Greater London and parts of Essex and Hertfordshire are to go into the toughest tier 3 of coronavirus restrictions from a minute past midnight on Wednesday, health secretary Matt Hancock has told the House of Commons.
The formal announcement of the widely expected move was made as Mr Hancock revealed that scientists have discovered a new variant of Covid-19 circulating in the southeast.
The move to tier 3 will shut all pubs, cafes and restaurants, except for takeaway and delivery, and will restrict millions of people to meeting friends and families in public open spaces such as parks.
As well as the whole of inner and outer London, the tougher restrictions will cover south and west Essex, including Basildon, Brentwood, Harlow, Epping Forest , Castle Point, Rochford, Braintree, Thurrock, Southend and Chelmsford.
In Hertfordshire, the council areas of Broxbourne, Hertsmere, Watford and Three Rivers will also go into tier 3.
Mr Hancock told the Commons that the new strain of Covid-19 identified by UK scientists “may be associated with the fastest spread in the southeast of England”, but said that there was nothing currently to suggest that it was more likely to cause serious disease or be resistant to vaccines.
Some 1,000 cases involving the variant have been found in 60 local areas, with the majority in the southeast, he said.
After lagging behind numbers in the Midlands and the north during the autumn, coronavirus cases have increased in every part of London in recent weeks, with hospital admissions in the capital rising to their highest level since April.
The latest data, published on Sunday, shows that coronavirus rates rose across every local authority area in London in the seven days to 9 December compared with the previous week.

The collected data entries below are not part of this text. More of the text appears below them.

(* ===== verification/ChunkStore.v ===== *)
(** * The chunk store of snapshots

    The content-addressed store of src/src/chunk_store.rs.  The store's
    directory is a map from a shard's name and a file's name to the file's
    bytes; BLAKE3 is a parameter.  Writing a chunk is the three states its file
    passes through, so that a crash can be placed between them. *)

From Stdlib Require Import Ascii.
From stdpp Require Import strings.
From S2P Require Import Prelude BlockNode Snapshot.
Import BlockNode.

#[local] Open Scope Z_scope.
#[local] Open Scope word_scope.

Module ChunkStore.

Definition CHUNK_SIZE : Z := 64 * 1024.
Definition CHUNK_EXT : string := "chunk".

(** 32 bytes. *)
Definition ChunkHash : Type := list Z.

(** The directory: a shard and a file in it. *)
Notation ChunkStore := (gmap (string * string) (list Z)).

(** ** Names *)

Definition HEX (d : Z) : ascii := Snapshot.hex_digit d.

Fixpoint hex_encode (bytes : list Z) : string :=
  match bytes with
  | [] => ""
  | b :: bytes => String (HEX (b .>> 4)) (String (HEX (b .& 0x0f)) (hex_encode bytes))
  end.

Definition hex_nibble (c : ascii) : option Z :=
  let n := Z.of_nat (nat_of_ascii c) in
  if (48 <=? n) && (n <=? 57) then Some (n - 48)
  else if (97 <=? n) && (n <=? 102) then Some (10 + n - 97)
  else if (65 <=? n) && (n <=? 70) then Some (10 + n - 65)
  else None.

Fixpoint parse_pairs (s : string) : option (list Z) :=
  match s with
  | String a (String b s) => h ← hex_nibble a; l ← hex_nibble b; rest ← parse_pairs s; Some (((h .<< 4) .| l) :: rest)
  | _ => Some []
  end.

Definition parse_hex62 (tail head : string) : option ChunkHash :=
  if (String.length tail =? 62)%nat && (String.length head =? 2)%nat then parse_pairs (head +:+ tail) else None.

(** The shard of the first byte, and the file in it. *)
Definition path_for (hash : ChunkHash) : string * string :=
  let hex := hex_encode hash in
  (String.substring 0 2 hex, String.substring 2 (String.length hex - 2) hex +:+ "." +:+ CHUNK_EXT).

(** [with_extension] of a name that ends in the chunk's. *)
Definition tmp_for (hash : ChunkHash) : string * string := ((path_for hash).1, (path_for hash).2 +:+ ".tmp").

(** What is left of the last dot; nothing when there is none to the left of
    which something stands. *)
Fixpoint before_last_dot (s : string) : string :=
  match s with
  | EmptyString => ""
  | String c s' =>
      match String.index 0 "." s' with
      | Some _ => String c (before_last_dot s')
      | None => if (c =? ".")%char then "" else String c s'
      end
  end.

(** A name whose only dot leads it is all stem. *)
Definition file_stem (s : string) : string := match before_last_dot s with EmptyString => s | stem => stem end.

Section Store.

Context (blake3 : list Z -> ChunkHash).

(** ** Chunks *)

Definition put (st : ChunkStore) (data : list Z) : ChunkStore * ChunkHash :=
  let hash := blake3 data in
  match st !! path_for hash with
  | Some _ => (st, hash)
  | None => (<[path_for hash := data]> (delete (tmp_for hash) (<[tmp_for hash := data]> st)), hash)
  end.

(** What the process dying in it can leave: part of the temporary file.  A loss
    of power is not covered: the source does not wait for the disk before the
    rename, so the host could keep the name and lose the bytes. *)
Definition put_crashed (st : ChunkStore) (data : list Z) (n : nat) : ChunkStore :=
  match st !! path_for (blake3 data) with Some _ => st | None => <[tmp_for (blake3 data) := take n data]> st end.

Definition get (st : ChunkStore) (hash : ChunkHash) : result (list Z) :=
  match st !! path_for hash with Some d => Ok d | None => Err NotFound end.

Definition has_chunk (st : ChunkStore) (hash : ChunkHash) : bool := bool_decide (is_Some (st !! path_for hash)).

(** A file whose name parses as a chunk that is not live goes. *)
Definition dead (live : list ChunkHash) (p : string * string) : bool :=
  match parse_hex62 (file_stem p.2) p.1 with Some h => negb (bool_decide (h ∈ live)) | None => false end.

Definition gc (st : ChunkStore) (live : list ChunkHash) : ChunkStore * (nat * Z) :=
  let gone := filter (fun x => dead live x.1 = true) st in
  (filter (fun x => dead live x.1 = false) st, (base.size gone, map_fold (fun _ d n => n + Z.of_nat (length d)) 0 gone)).

Definition total_size (st : ChunkStore) : Z := map_fold (fun _ d n => n + Z.of_nat (length d)) 0 st.

(** ** Words *)

Definition to_be_bytes (w : Z) : list Z := [u8 (w .>> 24); u8 (w .>> 16); u8 (w .>> 8); u8 w].

Definition chunk_words : nat := Z.to_nat (CHUNK_SIZE / 4).

(** The loop takes a chunk's worth of words a turn. *)
Fixpoint put_loop (fuel : nat) (st : ChunkStore) (words : list Z) : ChunkStore * list ChunkHash :=
  match fuel, words with
  | _, [] => (st, [])
  | O, _ => (st, [])
  | S fuel, _ =>
      let '(st, h) := put st (mjoin (to_be_bytes <$> take chunk_words words)) in
      let '(st, hs) := put_loop fuel st (drop chunk_words words) in
      (st, h :: hs)
  end.

Definition put_words_as_chunks (st : ChunkStore) (words : list Z) : ChunkStore * list ChunkHash := put_loop (length words) st words.

Fixpoint from_be_chunks (bytes : list Z) : list Z :=
  match bytes with
  | a :: b :: c :: d :: bytes => ((a .<< 24) .| (b .<< 16) .| (c .<< 8) .| d) :: from_be_chunks bytes
  | _ => []
  end.

Fixpoint get_chunks_as_words (st : ChunkStore) (hashes : list ChunkHash) : result (list Z) :=
  match hashes with
  | [] => Ok []
  | h :: hashes =>
      match get st h with
      | Err e => Err e
      | Ok bytes =>
          if negb (Z.of_nat (length bytes) mod 4 =? 0) then Err InvalidData
          else match get_chunks_as_words st hashes with Ok ws => Ok (from_be_chunks bytes ++ ws) | Err e => Err e end
      end
  end.

End Store.

End ChunkStore.
(* ===== verification/DevMapClaims.v ===== *)
(** * The sparse decode table is a table

    What is proved of DevMap.v: through any history of fills and loads, host
    failures included, a load finds the device last filled in at its slot, or
    the default; and the pages behind the table are neither shared nor lost. *)

From S2P Require Import Prelude BlockNode DevMap.

(** ** The sparse decode table: its invariant

    Every page of the table is backed by what its state says, a pool page is
    either free or the backing of exactly one page, and each operation changes
    what the table answers only where it should, also when the host fails it. *)

Module DevMapProofs.

Import BlockNode DevMap.
#[local] Open Scope Z_scope.

Section Laws.

Context {Entry : Type} `{EqDecision Entry}.

Implicit Types (m : Inner Entry) (d e : Entry) (p : PageState).

(** ** Postconditions *)

Definition post {A} (x : M A) (m : Inner Entry) (Q : Inner Entry -> result A -> Prop) : Prop :=
  exists m' r, x m = Some (m', r) /\ Q m' r.

Lemma post_bind {A B} (x : M A) (f : A -> M B) m Q :
  post x m (fun m' r => match r with Ok a => post (f a) m' Q | Err e => Q m' (Err e) end) -> post (M_bind A B f x) m Q.
Proof.
  intros (m' & [a|e] & E & H); unfold post, M_bind; rewrite E; [exact H|]. by exists m', (Err e).
Qed.

Lemma post_mono {A} (x : M A) m Q Q' : post x m Q -> (forall m' r, Q m' r -> Q' m' r) -> post x m Q'.
Proof. intros (m' & r & E & H) HQ. exists m', r. auto. Qed.

Lemma post_ret {A} (a : A) m Q : Q m (Ok a) -> post (M_ret A a) m Q.
Proof. intros H. by exists m, (Ok a). Qed.

Lemma post_upd f m Q : Q (f m) (Ok tt) -> post (upd f) m Q.
Proof. intros H. by exists (f m), (Ok tt). Qed.

Lemma post_gets {A} (f : Inner Entry -> A) m Q : Q m (Ok (f m)) -> post (gets f) m Q.
Proof. intros H. by exists m, (Ok (f m)). Qed.
Lemma write_step b s a : bank_ok b -> agrees b s ->
  match a with
  | Read8 _ | Read16 _ | Read32 _ | Read64 _ | ReadBlock _ _ => True
  | _ => asked (size_bytes b) s a -> exists b', step b a = Some (b', []) /\ kept b b' (array_step (size_bytes b) s a).1
  end.
Proof.
  intros Hb Ha. pose proof (proj2 Ha) as Hm.
  destruct a as [| | | | |a v|a v|a v|a v|a v m|a buf|m|]; try done; cbn [step array_step asked fst snd]; intros Hal; try apply stored_step.
  - rewrite <- Hm. fold (off b a). destruct (byte_room (off b a) (size_bytes b)) as [? ?]; [by apply off_bounds|apply Hb|]. rewrite Hm.
    apply (store_kept b _ 1 v s (fun f => be_write f (off b a) 1 v)); [done|done|done|done|intros x; apply store_byte|intros; by apply be_write_ext].
  - rewrite <- Hm. fold (off b a). destruct (place_of b a 1 Hb ltac:(lia) Hal) as (_ & Ho & _).
    destruct (half_room (off b a) (size_bytes b)) as [? ?]; [done|by apply off_bounds|apply Hb|]. rewrite Hm.
    apply (store_kept b _ 2 v s (fun f => be_write f (off b a) 2 v)); [done|done|done|done|intros x; by apply store_half|intros; by apply be_write_ext].
  - rewrite <- Hm. fold (off b a). destruct (place_of b a 2 Hb ltac:(lia) Hal) as (E & Ho & H0 & Hl). rewrite Hm. unfold write32. change 4 with (2 ^ 2) at 1. rewrite E.
    apply (store_kept b _ 4 v s (fun f => be_write f (off b a) 4 v)); [done|done|done|done|intros x; by apply bank_store_word|intros; by apply be_write_ext].
  - destruct Hal as [Hal Hv]. rewrite <- Hm. fold (off b a). destruct (place_of b a 3 Hb ltac:(lia) Hal) as (E & Ho & H0 & Hl). rewrite Hm. unfold write64. change 8 with (2 ^ 3) at 1. rewrite E.
    apply (store_kept b _ 8 _ s (fun f => be_write f (off b a) 8 v)); [done|done|done|done|intros x; by apply store_double|intros; by apply be_write_ext].
  - destruct Hal as (Hal & Hv & Hmk). rewrite <- Hm. fold (off b a). destruct (place_of b a 3 Hb ltac:(lia) Hal) as (E & Ho & H0 & Hl). rewrite Hm. unfold write64_masked. cbv zeta.
    change (8 * (off b a .>> 3)) with (2 ^ 3 * (off b a .>> 3)). rewrite !E, host_load_in by lia. cbn [mbind option_bind].
    apply (store_kept b _ 8 _ s (fun f => be_merge f (off b a) v m)); [done|done|done|done|intros x; apply store_masked; [apply Hb|done..]|intros; by apply be_merge_ext].
  - destruct Hal as (Hal & Hf & Hlen). rewrite <- Hm in Hlen |- *. fold (off b a) in Hlen |- *. destruct (place_of b a 3 Hb ltac:(lia) Hal) as (E & Ho & H0 & Hl). rewrite Hm.
    unfold write_block. change 8 with (2 ^ 3) at 1. rewrite E. by apply store_block_ok.
  - eexists; split; [done|]. destruct Hb as (H1 & H2 & H3 & H4). destruct Ha as [Hg _]. pose proof (land_at_most (size_bytes b - 1) m ltac:(lia)).
    split; [|by split; [split|]]. split; [done|split; [done|split; [|done]]]. cbn. rewrite Z.land_comm. lia.
  - eexists; split; [done|]. destruct Hb as (H1 & H2 & H3 & H4). split_and!; try done; try lia; intros ? ?; cbn; rewrite lookup_empty; done.
Qed.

Havering has the city’s highest rate, with 1,314 new cases recorded in the seven days to 9 December – the equivalent of 506.3 cases per 100,000 people, up from 321 the week before.
Redbridge had a rate of 398 per 100,000 inhabitants, with Waltham Forest on 385.
Mr Hancock said that the action being taken would be “a significant blow” for businesses but was “absolutely essential”.
He told MPs: “I know that this is difficult news and I know that it will mean plans disrupted and that for businesses affected, it will be a significant blow, but this action is absolutely essential, not just to keep people safe but because we’ve seen early action can prevent more damaging and longer lasting problems later.
“These restrictions will come into force at midnight on Wednesday morning because when the virus moves quickly, we must move quickly too and we must take the actions that are not necessarily easy but are effective.”
He promised the government would “continue to stand with those who are most impacted through our furlough scheme and support for the self-employed”.
He said mass community testing for coronavirus was now being extended to 67 local authorities across England.
World Health Organisation envoy David Nabarro said that the price of Christmas get-togethers “could well be very high”.
Dr Nabarro told Times Radio: “I am personally concerned about loosening restrictions of Christmas, particularly given that right at the moment there’s still quite a lot of transmission in the UK.
“I would just ask everybody who’s thinking of meeting up with relatives at Christmas, is there any way in which you can perhaps not have the family get-togethers this year? It’s much better not to do it when there’s this kind of virus about.”
The chief executive of the Society of London Theatre and UK Theatre, Julian Bird, said tier 3 would be “devastating” for the capital’s venues.
He called for “rapid compensation to protect theatres and their staff over Christmas in all areas of the country under tier 3 restrictions”.
And the CBI’s London director, Eddie Curzon, said the financial impact on businesses in the capital will be “stark”, adding: “Thousands of jobs and livelihoods could be at risk.
“The government must do everything possible to help businesses survive until risks recede and trade returns.”